Aim of the task →
In the listing below, tally the lines that hold "Hlen" and report that number by itself.

== Segment start ==

(* ===== verification/Chains.v ===== *)
(** * Linked lists in memory: stack, queue and doubly linked list
      (base/data/nv_stack.c, nv_queue.c, nv_list.c)

    Nodes live in a heap, a finite map from addresses to nodes, 0 is NULL, and
    reading through an address that is not allocated is undefined behaviour.
    The result of [malloc] is an argument: an address outside the heap, or
    NULL, which the stack and the queue do not check. *)
From S2P Require Import Prelude.

(** ** Singly linked nodes *)
Record node := mkNode { data : Z; next : Z }.
Definition NULL : Z := 0.

(** [chain hp p addrs l]: from [p], the nodes at [addrs] hold the values [l]. *)
Fixpoint chain (hp : gmap Z node) (p : Z) (addrs l : list Z) : Prop :=
  match addrs, l with
  | [], [] => p = NULL
  | a :: addrs', x :: l' =>
      p = a /\ a <> NULL /\ exists n, hp !! a = Some (mkNode x n) /\ chain hp n addrs' l'
  | _, _ => False
  end.

Lemma chain_length hp p addrs l : chain hp p addrs l -> length addrs = length l.
Proof.
  revert p l. induction addrs as [|a addrs IH]; intros p [|x l]; simpl; try done.
  intros (_ & _ & n & _ & Hc). f_equal. eauto.
Qed.

Lemma chain_frame hp p addrs l a nd :
  chain hp p addrs l -> ~ (a ∈ addrs) -> chain (<[a := nd]> hp) p addrs l.
Proof.
  revert p l. induction addrs as [|b addrs IH]; intros p [|x l]; simpl; try done.
  intros (-> & Hb & n & E & Hc) Ha. split_and!; auto. exists n. split; [|apply IH; set_solver].
  rewrite lookup_insert_ne; [done|set_solver].
Qed.

Lemma chain_free hp p addrs l a :
  chain hp p addrs l -> ~ (a ∈ addrs) -> chain (delete a hp) p addrs l.
Proof.
  revert p l. induction addrs as [|b addrs IH]; intros p [|x l]; simpl; try done.
  intros (-> & Hb & n & E & Hc) Ha. split_and!; auto. exists n. split; [|apply IH; set_solver].
  rewrite lookup_delete_ne; [done|set_solver].
Qed.

Lemma chain_live hp p addrs l a : chain hp p addrs l -> a ∈ addrs -> is_Some (hp !! a).
Proof.
  revert p l. induction addrs as [|b addrs IH]; intros p [|x l] Hc Ha; simpl in Hc; try done.
  - by apply not_elem_of_nil in Ha.
  - destruct Hc as (-> & Hb & n & E & Hc). apply elem_of_cons in Ha as [->|Ha]; [by eexists|eauto].
Qed.

(** Linking a new last node. *)
Lemma chain_snoc hp p addrs l a x new y :
  chain hp p (addrs ++ [a]) (l ++ [x]) -> NoDup (addrs ++ [a]) ->
  ~ (new ∈ addrs ++ [a]) -> new <> NULL ->
  chain (<[a := mkNode x new]> (<[new := mkNode y NULL]> hp)) p (addrs ++ [a; new]) (l ++ [x; y]).
Proof.
  revert p l. induction addrs as [|b addrs IH]; intros p [|z l] Hc Hnd Hnew H0;
    pose proof (chain_length _ _ _ _ Hc) as Hlen; rewrite !length_app in Hlen; simpl in *.
  - destruct Hc as (-> & Ha & n & E & _). split_and!; auto. exists new. split; [by rewrite lookup_insert_eq|].
    split_and!; auto. exists NULL. split; [|done].
    rewrite lookup_insert_ne by set_solver. by rewrite lookup_insert_eq.
  - lia.
  - lia.
  - destruct Hc as (-> & Hb & n & E & Hc). apply NoDup_cons in Hnd as [Hb' Hnd].
    split_and!; auto. exists n. split; [|apply IH; set_solver].
    rewrite !lookup_insert_ne; [done|set_solver..].
Qed.

(** ** The stack *)
Module Stack.

Definition nv_stack_t := Z.     (* the [top] pointer *)
Definition nv_stack_init : nv_stack_t := NULL.

Definition nv_stack_push (hp : gmap Z node) (top : nv_stack_t) (new : Z) (x : Z) :
    outcome (gmap Z node * nv_stack_t) :=
  if new =? NULL then UB else Ret (<[new := mkNode x top]> hp, new).

Definition nv_stack_pop (hp : gmap Z node) (top : nv_stack_t) :
    outcome (Z * (gmap Z node * nv_stack_t)) :=
  if top =? NULL then Ret (NULL, (hp, top)) else
  temp ← deref (hp !! top);
  Ret (data temp, (delete top hp, next temp)).

Definition nv_stack_is_empty (top : nv_stack_t) : bool := top =? NULL.

Definition represents (hp : gmap Z node) (top : Z) (l : list Z) : Prop :=
  exists addrs, chain hp top addrs l /\ NoDup addrs.

(** Stack.  Over any heap that holds the stack [l]: pushing succeeds and
    holds [x :: l], popping that returns [x], frees its node and leaves the heap
    and the stack of before; an empty stack pops NULL and only the empty one is
    reported empty. *)
Theorem nv_stack_lifo (hp : gmap Z node) (top new x : Z) (l : list Z) :
  represents hp top l -> new <> NULL -> hp !! new = None ->
  exists hp' top', nv_stack_push hp top new x = Ret (hp', top') /\ represents hp' top' (x :: l) /\
    nv_stack_pop hp' top' = Ret (x, (hp, top)) /\ nv_stack_is_empty top' = false /\
    (nv_stack_is_empty top = true <-> l = []) /\ nv_stack_pop hp nv_stack_init = Ret (NULL, (hp, NULL)).
Proof.
  intros (addrs & Hc & Hnd) Hnew Hfree. unfold nv_stack_push, nv_stack_pop, nv_stack_is_empty.
  assert (~ (new ∈ addrs)) as Hni by (intros Hin; eapply chain_live in Hin as [? ?]; [|done]; congruence).
  destruct (Z.eqb_spec new NULL) as [|_]; [done|]. eexists _, _. split_and!; [done| | |by apply Z.eqb_neq| |done].
  - exists (new :: addrs). split; [|by constructor]. simpl. split_and!; auto. exists top.
    split; [by rewrite lookup_insert_eq|by apply chain_frame].
  - destruct (Z.eqb_spec new NULL); [done|]. rewrite lookup_insert_eq. simpl. rewrite delete_insert_id by done. done.
  - rewrite Z.eqb_eq. destruct addrs as [|a addrs], l as [|y l]; simpl in Hc; try done.
    destruct Hc as (-> & Ha & _). done.
Qed.

Lemma nv_stack_lifo_witness :
  exists hp' top', nv_stack_push (<[8 := mkNode 5 0]> ∅) 8 16 7 = Ret (hp', top') /\
    nv_stack_pop hp' top' = Ret (7, (<[8 := mkNode 5 0]> ∅, 8)).
Proof.
  destruct (nv_stack_lifo (<[8 := mkNode 5 0]> ∅) 8 16 7 [5]) as (hp' & top' & E1 & _ & E2 & _).
  - exists [8]. split; [|apply NoDup_singleton]. split; [done|]. split; [done|]. by exists 0.
  - done.
  - done.
  - exists hp', top'. split; [exact E1|exact E2].
Defined.

End Stack.

(** ** The queue *)
Module Queue.

Record nv_queue_t := mkQueue { front : Z; rear : Z }.
Definition nv_queue_init : nv_queue_t := mkQueue NULL NULL.

Definition nv_queue_enqueue (hp : gmap Z node) (q : nv_queue_t) (new : Z) (x : Z) :
    outcome (gmap Z node * nv_queue_t) :=
  if new =? NULL then UB else
  let hp := <[new := mkNode x NULL]> hp in
  if rear q =? NULL then Ret (hp, mkQueue new new)
  else
    r ← deref (hp !! rear q);
    Ret (<[rear q := mkNode (data r) new]> hp, mkQueue (front q) new).

Definition nv_queue_dequeue (hp : gmap Z node) (q : nv_queue_t) :
    outcome (Z * (gmap Z node * nv_queue_t)) :=
  if front q =? NULL then Ret (NULL, (hp, q)) else
  temp ← deref (hp !! front q);
  let f := next temp in
  Ret (data temp, (delete (front q) hp, mkQueue f (if f =? NULL then NULL else rear q))).

Definition nv_queue_is_empty (q : nv_queue_t) : bool := front q =? NULL.

(** [rear] is the last node. *)
Definition represents (hp : gmap Z node) (q : nv_queue_t) (l : list Z) : Prop :=
  exists addrs, chain hp (front q) addrs l /\ NoDup addrs /\ rear q = default NULL (last addrs).

Lemma queue_init_represents hp : represents hp nv_queue_init [].
Proof. exists []. split_and!; [done|constructor|done]. Qed.

Lemma enqueue_represents hp q new x l :
  represents hp q l -> new <> NULL -> hp !! new = None ->
  exists hp' q', nv_queue_enqueue hp q new x = Ret (hp', q') /\ represents hp' q' (l ++ [x]).
Proof.
  intros (addrs & Hc & Hnd & Hr) Hnew Hfree. unfold nv_queue_enqueue.
  assert (~ (new ∈ addrs)) as Hni by (intros Hin; eapply chain_live in Hin as [? ?]; [|done]; congruence).
  destruct (Z.eqb_spec new NULL) as [|_]; [done|].
  destruct addrs as [|a addrs' _] using rev_ind.
  - destruct l; [|done]. rewrite Hr. simpl. eexists _, _. split; [done|]. exists [new].
    split_and!; [|apply NoDup_singleton|done]. simpl. split_and!; auto. exists NULL.
    split; [by rewrite lookup_insert_eq|done].
  - rewrite last_snoc in Hr. simpl in Hr. pose proof (chain_length _ _ _ _ Hc) as Hlen.
    destruct l as [|y l' _] using rev_ind; [rewrite length_app in Hlen; simpl in Hlen; lia|].
    assert (hp !! a = Some (mkNode y NULL) /\ a <> NULL) as [Ea Ha0].
    { clear -Hc Hlen. rewrite !length_app in Hlen. revert Hc. generalize (front q) as p. revert l' Hlen.
      induction addrs' as [|b addrs' IH]; intros [|z l'] Hlen p Hc; simpl in *; try lia.
      - destruct Hc as (-> & ? & n & ? & ->). done.
      - destruct Hc as (_ & _ & n & _ & Hc). eapply IH; [|exact Hc]. lia. }
    rewrite Hr. destruct (Z.eqb_spec a NULL) as [|_]; [done|].
    rewrite lookup_insert_ne by congruence. rewrite Ea. simpl. eexists _, _. split; [done|].
    exists (addrs' ++ [a; new]). simpl. rewrite <- !app_assoc. simpl.
    split_and!; [by apply chain_snoc| |by rewrite (last_app_cons _ [new] a)].
    change [a; new] with ([a] ++ [new]). rewrite app_assoc. apply NoDup_app. split_and!; [done|set_solver|apply NoDup_singleton].
Qed.

Lemma dequeue_represents hp q x l :
  represents hp q (x :: l) ->
  exists hp' q', nv_queue_dequeue hp q = Ret (x, (hp', q')) /\ represents hp' q' l /\
    hp' = delete (front q) hp.
Proof.
  intros ([|a addrs] & Hc & Hnd & Hr); [done|]. destruct Hc as (Hf & Ha & n & E & Hc).
  apply NoDup_cons in Hnd as [Hna Hnd]. unfold nv_queue_dequeue. rewrite Hf.
  destruct (Z.eqb_spec a NULL) as [|_]; [done|]. rewrite E. simpl. eexists _, _. split_and!; [done| |done].
  exists addrs. split_and!; [by apply chain_free|done|]. simpl.
  destruct addrs as [|b addrs], l as [|y l]; simpl in Hc; try done.
  - by rewrite Hc.
  - destruct Hc as (-> & Hb & _). destruct (Z.eqb_spec b NULL); [done|]. by rewrite Hr.
Qed.

(** A client's operations: each enqueue names the address [malloc] returns. *)
Inductive op := Enqueue (new x : Z) | Dequeue.
Fixpoint run_ops (hp : gmap Z node) (q : nv_queue_t) (os : list op) : outcome (list Z * (gmap Z node * nv_queue_t)) :=
  match os with
  | [] => Ret ([], (hp, q))
  | Enqueue new x :: os' => '(hp, q) ← nv_queue_enqueue hp q new x; run_ops hp q os'
  | Dequeue :: os' =>
      '(x, (hp, q)) ← nv_queue_dequeue hp q;
      '(out, s) ← run_ops hp q os';
      Ret (x :: out, s)
  end.
(** The same on an abstract list: an empty queue gives NULL. *)
Fixpoint spec_ops (l : list Z) (os : list op) : list Z * list Z :=
  match os with
  | [] => ([], l)
  | Enqueue _ x :: os' => spec_ops (l ++ [x]) os'
  | Dequeue :: os' =>
      let '(out, l') := spec_ops (tail l) os' in (default NULL (head l) :: out, l')
  end.
(** [malloc] returns non-NULL addresses that are not allocated. *)
Fixpoint fresh_ops (hp : gmap Z node) (q : nv_queue_t) (os : list op) : Prop :=
  match os with
  | [] => True
  | Enqueue new x :: os' =>
      new <> NULL /\ hp !! new = None /\
      match nv_queue_enqueue hp q new x with Ret (hp, q) => fresh_ops hp q os' | _ => True end
  | Dequeue :: os' =>
      match nv_queue_dequeue hp q with Ret (_, (hp, q)) => fresh_ops hp q os' | _ => True end
  end.

Lemma run_ops_refines os hp q l :
  represents hp q l -> fresh_ops hp q os ->
  exists hp' q', run_ops hp q os = Ret (fst (spec_ops l os), (hp', q')) /\
    represents hp' q' (snd (spec_ops l os)).
Proof.
  revert hp q l. induction os as [|[new x|] os IH]; intros hp q l Hr Hf; simpl.
  - by exists hp, q.
  - simpl in Hf. destruct Hf as (Hnew & Hfree & Hf).
    destruct (enqueue_represents hp q new x l Hr Hnew Hfree) as (hp1 & q1 & E & Hr1).
    rewrite E in *. simpl. by apply IH.
  - simpl in Hf. destruct l as [|y l].
    + assert (nv_queue_dequeue hp q = Ret (NULL, (hp, q))) as E.
      { destruct Hr as ([|] & Hc & _); [|done]. unfold nv_queue_dequeue. simpl in Hc. by rewrite Hc. }
      rewrite E in *. simpl. destruct (IH hp q [] Hr Hf) as (hp2 & q2 & -> & Hr2). simpl.
      destruct (spec_ops [] os) as [out l']. eauto.
    + destruct (dequeue_represents hp q y l Hr) as (hp1 & q1 & E & Hr1 & _).
      rewrite E in *. simpl. destruct (IH hp1 q1 l Hr1 Hf) as (hp2 & q2 & -> & Hr2). simpl.
      destruct (spec_ops l os) as [out l']. eauto.
Qed.

(** Queue.  Any sequence of operations from the empty queue, with
    [malloc] returning fresh addresses, runs without touching freed or foreign
    memory and returns exactly what a first-in first-out list returns (NULL
    when it is empty); the rear pointer always is the last node. *)
Theorem nv_queue_fifo (os : list op) :
  fresh_ops ∅ nv_queue_init os ->
  exists hp q, run_ops ∅ nv_queue_init os = Ret (fst (spec_ops [] os), (hp, q)) /\
    represents hp q (snd (spec_ops [] os)) /\
    (nv_queue_is_empty q = true <-> snd (spec_ops [] os) = []).
Proof.
  intros Hf. destruct (run_ops_refines os ∅ nv_queue_init [] (queue_init_represents ∅) Hf) as (hp & q & E & Hr).
  exists hp, q. split_and!; [done|done|]. destruct Hr as (addrs & Hc & _).
  unfold nv_queue_is_empty. rewrite Z.eqb_eq.
  destruct addrs as [|a addrs], (snd (spec_ops [] os)); simpl in Hc; try done.
  destruct Hc as (-> & ? & _). done.
Qed.

(** Node addresses are reused after they are freed. *)
Lemma nv_queue_fifo_witness :
  exists hp q, run_ops ∅ nv_queue_init
      [Enqueue 16 1; Enqueue 32 2; Dequeue; Enqueue 16 3; Dequeue; Dequeue; Dequeue] =
    Ret ([1; 2; 3; 0], (hp, q)).
Proof.
  destruct (nv_queue_fifo [Enqueue 16 1; Enqueue 32 2; Dequeue; Enqueue 16 3; Dequeue; Dequeue; Dequeue])
    as (hp & q & E & _); [vm_compute; intuition congruence|]. exists hp, q. exact E.
Defined.

End Queue.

== Segment end ==

Output for this exercise →
5